:: Problem statement ::
The line containing "Definition blk_sink (t" marks the end: quote every line from the start of the records below through it, word for word.

[[ Records for this task open ]]

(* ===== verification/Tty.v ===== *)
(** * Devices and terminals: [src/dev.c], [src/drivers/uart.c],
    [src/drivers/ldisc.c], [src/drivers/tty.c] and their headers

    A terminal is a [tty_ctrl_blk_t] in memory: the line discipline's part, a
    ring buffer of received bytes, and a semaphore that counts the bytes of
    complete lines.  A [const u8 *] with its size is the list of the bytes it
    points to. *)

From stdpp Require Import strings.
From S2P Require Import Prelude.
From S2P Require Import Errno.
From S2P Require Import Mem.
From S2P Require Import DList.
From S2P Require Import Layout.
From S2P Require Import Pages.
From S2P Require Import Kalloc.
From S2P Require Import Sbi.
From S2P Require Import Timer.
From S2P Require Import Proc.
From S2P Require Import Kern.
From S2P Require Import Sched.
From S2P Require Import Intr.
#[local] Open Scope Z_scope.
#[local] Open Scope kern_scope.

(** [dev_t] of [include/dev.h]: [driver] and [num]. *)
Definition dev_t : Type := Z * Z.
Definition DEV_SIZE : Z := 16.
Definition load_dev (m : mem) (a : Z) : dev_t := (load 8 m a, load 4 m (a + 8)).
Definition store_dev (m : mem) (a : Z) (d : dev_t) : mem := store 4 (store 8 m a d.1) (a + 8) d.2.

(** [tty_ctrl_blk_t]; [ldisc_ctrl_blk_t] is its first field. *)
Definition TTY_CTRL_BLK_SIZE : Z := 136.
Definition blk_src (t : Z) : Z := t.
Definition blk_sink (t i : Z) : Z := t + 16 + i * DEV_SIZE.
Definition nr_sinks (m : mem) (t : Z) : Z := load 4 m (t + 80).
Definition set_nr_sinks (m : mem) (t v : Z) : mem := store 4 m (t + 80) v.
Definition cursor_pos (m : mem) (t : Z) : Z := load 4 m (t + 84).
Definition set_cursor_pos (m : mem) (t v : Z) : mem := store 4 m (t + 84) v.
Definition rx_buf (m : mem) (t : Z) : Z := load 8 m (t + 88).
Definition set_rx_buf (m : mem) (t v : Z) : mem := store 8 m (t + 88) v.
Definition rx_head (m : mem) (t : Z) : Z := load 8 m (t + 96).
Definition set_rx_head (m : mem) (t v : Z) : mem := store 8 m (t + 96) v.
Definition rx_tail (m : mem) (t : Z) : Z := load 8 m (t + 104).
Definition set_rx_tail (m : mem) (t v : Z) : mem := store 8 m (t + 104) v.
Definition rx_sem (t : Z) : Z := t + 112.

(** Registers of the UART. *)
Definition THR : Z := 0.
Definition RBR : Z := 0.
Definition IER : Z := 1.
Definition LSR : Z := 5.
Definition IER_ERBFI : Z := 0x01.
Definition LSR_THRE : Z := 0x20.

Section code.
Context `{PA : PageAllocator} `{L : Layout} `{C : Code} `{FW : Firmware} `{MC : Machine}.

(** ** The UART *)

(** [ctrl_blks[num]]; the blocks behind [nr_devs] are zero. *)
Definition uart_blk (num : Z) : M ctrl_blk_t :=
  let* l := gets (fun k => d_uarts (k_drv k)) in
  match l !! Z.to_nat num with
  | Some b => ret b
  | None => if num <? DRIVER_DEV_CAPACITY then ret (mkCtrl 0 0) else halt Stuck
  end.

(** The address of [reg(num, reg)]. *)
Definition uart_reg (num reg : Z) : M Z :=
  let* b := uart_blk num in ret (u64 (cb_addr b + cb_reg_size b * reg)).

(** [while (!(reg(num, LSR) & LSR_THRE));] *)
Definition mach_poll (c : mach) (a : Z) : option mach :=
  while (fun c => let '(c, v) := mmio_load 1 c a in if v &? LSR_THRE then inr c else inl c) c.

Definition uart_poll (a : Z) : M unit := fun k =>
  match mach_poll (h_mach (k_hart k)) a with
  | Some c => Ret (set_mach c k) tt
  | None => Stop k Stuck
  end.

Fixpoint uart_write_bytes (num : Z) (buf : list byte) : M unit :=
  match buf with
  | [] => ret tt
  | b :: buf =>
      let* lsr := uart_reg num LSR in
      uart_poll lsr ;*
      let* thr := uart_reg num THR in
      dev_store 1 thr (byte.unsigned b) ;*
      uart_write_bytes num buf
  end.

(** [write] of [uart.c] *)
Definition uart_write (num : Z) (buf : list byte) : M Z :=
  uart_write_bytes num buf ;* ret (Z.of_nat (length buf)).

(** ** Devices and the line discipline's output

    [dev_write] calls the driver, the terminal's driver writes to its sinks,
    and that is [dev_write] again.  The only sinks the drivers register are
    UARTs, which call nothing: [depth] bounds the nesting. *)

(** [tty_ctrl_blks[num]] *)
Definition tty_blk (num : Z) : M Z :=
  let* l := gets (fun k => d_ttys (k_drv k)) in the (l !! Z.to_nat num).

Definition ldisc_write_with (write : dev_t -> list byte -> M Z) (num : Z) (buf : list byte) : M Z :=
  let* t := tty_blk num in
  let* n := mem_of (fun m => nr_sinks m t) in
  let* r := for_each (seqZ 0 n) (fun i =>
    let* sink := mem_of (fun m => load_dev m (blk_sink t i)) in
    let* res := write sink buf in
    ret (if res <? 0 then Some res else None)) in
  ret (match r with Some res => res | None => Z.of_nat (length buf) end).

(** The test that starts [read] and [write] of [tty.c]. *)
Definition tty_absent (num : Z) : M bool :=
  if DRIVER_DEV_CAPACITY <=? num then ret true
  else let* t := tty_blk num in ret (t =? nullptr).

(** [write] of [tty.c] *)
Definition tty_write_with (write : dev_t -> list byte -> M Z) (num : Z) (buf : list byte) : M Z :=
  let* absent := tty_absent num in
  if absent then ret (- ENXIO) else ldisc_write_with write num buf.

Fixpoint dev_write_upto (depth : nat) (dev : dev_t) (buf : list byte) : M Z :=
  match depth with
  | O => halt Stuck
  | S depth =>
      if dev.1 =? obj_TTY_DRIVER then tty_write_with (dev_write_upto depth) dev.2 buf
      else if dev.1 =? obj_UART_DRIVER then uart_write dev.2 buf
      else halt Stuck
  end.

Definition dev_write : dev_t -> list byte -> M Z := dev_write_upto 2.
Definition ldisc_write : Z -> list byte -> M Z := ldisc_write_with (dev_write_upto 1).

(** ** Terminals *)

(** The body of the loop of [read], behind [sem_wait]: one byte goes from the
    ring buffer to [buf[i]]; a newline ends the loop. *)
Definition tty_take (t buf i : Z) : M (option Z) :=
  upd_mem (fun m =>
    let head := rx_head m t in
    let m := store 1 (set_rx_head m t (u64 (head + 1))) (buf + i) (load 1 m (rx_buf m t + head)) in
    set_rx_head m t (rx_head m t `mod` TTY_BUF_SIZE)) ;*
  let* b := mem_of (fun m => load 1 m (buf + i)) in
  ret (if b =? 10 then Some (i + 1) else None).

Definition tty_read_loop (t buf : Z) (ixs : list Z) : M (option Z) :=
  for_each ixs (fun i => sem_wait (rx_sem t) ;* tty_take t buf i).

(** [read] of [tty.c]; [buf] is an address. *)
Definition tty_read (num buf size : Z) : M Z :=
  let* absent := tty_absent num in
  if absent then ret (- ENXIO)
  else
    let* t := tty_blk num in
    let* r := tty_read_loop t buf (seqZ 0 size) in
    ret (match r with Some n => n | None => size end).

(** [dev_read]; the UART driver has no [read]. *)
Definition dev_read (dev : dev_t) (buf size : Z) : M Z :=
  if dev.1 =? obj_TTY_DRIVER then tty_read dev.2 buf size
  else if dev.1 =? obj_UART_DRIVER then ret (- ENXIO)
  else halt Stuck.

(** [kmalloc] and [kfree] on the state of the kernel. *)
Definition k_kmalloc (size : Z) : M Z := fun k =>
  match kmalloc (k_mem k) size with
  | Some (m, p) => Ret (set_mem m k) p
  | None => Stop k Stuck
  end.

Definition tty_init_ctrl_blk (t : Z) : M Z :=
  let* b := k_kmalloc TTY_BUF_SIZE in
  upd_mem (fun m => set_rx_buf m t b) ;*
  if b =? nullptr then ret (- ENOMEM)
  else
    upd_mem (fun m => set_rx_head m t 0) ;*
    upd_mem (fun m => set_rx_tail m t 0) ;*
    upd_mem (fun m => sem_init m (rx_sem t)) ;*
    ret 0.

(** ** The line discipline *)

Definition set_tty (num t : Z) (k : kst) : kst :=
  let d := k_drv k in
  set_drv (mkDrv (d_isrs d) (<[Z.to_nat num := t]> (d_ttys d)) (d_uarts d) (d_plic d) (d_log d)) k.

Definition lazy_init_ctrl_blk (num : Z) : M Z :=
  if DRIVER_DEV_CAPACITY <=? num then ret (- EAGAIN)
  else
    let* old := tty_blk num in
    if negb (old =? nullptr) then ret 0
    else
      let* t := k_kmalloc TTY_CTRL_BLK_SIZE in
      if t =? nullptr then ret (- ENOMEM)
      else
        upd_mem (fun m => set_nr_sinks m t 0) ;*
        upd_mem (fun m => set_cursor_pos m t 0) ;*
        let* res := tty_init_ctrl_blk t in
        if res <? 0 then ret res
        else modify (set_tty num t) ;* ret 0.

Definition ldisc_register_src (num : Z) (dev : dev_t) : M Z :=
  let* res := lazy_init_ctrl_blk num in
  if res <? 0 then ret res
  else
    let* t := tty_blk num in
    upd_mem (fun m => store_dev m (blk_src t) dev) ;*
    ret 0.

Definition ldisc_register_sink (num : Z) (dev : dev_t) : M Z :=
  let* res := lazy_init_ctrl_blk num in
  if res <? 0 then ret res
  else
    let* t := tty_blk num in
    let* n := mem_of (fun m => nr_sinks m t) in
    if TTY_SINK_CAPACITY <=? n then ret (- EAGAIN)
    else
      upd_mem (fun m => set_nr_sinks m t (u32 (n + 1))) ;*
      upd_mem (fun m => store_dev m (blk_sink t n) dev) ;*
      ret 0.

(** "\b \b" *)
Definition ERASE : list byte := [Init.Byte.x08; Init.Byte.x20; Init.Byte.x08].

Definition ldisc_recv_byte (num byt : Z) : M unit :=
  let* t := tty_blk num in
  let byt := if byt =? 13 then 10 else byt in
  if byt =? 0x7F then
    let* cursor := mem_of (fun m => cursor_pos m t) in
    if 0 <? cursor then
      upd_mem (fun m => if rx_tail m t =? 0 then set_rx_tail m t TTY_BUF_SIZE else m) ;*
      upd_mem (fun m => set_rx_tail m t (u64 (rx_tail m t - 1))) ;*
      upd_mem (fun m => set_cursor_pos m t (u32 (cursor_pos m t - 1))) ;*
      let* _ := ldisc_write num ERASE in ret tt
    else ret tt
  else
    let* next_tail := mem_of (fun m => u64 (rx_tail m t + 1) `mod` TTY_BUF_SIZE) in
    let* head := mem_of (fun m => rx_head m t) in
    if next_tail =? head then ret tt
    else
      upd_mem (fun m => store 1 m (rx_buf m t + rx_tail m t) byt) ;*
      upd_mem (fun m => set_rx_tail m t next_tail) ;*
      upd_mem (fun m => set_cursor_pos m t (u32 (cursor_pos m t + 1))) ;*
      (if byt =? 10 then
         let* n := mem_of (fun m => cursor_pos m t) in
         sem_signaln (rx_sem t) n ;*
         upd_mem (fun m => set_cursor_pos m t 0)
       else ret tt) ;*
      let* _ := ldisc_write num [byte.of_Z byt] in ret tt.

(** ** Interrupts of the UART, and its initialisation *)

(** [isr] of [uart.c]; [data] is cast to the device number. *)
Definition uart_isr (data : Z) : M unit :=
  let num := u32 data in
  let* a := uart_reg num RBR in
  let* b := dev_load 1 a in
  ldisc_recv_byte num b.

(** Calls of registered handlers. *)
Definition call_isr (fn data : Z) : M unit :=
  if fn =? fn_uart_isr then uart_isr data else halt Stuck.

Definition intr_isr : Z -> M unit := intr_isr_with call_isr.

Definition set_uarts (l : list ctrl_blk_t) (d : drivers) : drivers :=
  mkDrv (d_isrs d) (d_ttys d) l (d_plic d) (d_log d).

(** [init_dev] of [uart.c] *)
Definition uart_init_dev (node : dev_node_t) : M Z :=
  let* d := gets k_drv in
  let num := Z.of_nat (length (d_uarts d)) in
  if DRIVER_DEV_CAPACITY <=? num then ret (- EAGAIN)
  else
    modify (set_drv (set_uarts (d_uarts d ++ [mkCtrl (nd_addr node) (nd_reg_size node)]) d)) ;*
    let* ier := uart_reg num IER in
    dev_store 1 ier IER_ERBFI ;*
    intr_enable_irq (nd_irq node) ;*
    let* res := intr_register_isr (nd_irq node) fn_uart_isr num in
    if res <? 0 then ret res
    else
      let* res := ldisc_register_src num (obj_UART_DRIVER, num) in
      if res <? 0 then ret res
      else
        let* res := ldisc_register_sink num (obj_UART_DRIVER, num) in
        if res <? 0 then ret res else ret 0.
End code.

[[ Records for this task closed ]]

:: Written answer ::
(* ===== verification/Tty.v ===== *)
(** * Devices and terminals: [src/dev.c], [src/drivers/uart.c],
    [src/drivers/ldisc.c], [src/drivers/tty.c] and their headers

    A terminal is a [tty_ctrl_blk_t] in memory: the line discipline's part, a
    ring buffer of received bytes, and a semaphore that counts the bytes of
    complete lines.  A [const u8 *] with its size is the list of the bytes it
    points to. *)

From stdpp Require Import strings.
From S2P Require Import Prelude.
From S2P Require Import Errno.
From S2P Require Import Mem.
From S2P Require Import DList.
From S2P Require Import Layout.
From S2P Require Import Pages.
From S2P Require Import Kalloc.
From S2P Require Import Sbi.
From S2P Require Import Timer.
From S2P Require Import Proc.
From S2P Require Import Kern.
From S2P Require Import Sched.
From S2P Require Import Intr.
#[local] Open Scope Z_scope.
#[local] Open Scope kern_scope.

(** [dev_t] of [include/dev.h]: [driver] and [num]. *)
Definition dev_t : Type := Z * Z.
Definition DEV_SIZE : Z := 16.
Definition load_dev (m : mem) (a : Z) : dev_t := (load 8 m a, load 4 m (a + 8)).
Definition store_dev (m : mem) (a : Z) (d : dev_t) : mem := store 4 (store 8 m a d.1) (a + 8) d.2.

(** [tty_ctrl_blk_t]; [ldisc_ctrl_blk_t] is its first field. *)
Definition TTY_CTRL_BLK_SIZE : Z := 136.
Definition blk_src (t : Z) : Z := t.
Definition blk_sink (t i : Z) : Z := t + 16 + i * DEV_SIZE.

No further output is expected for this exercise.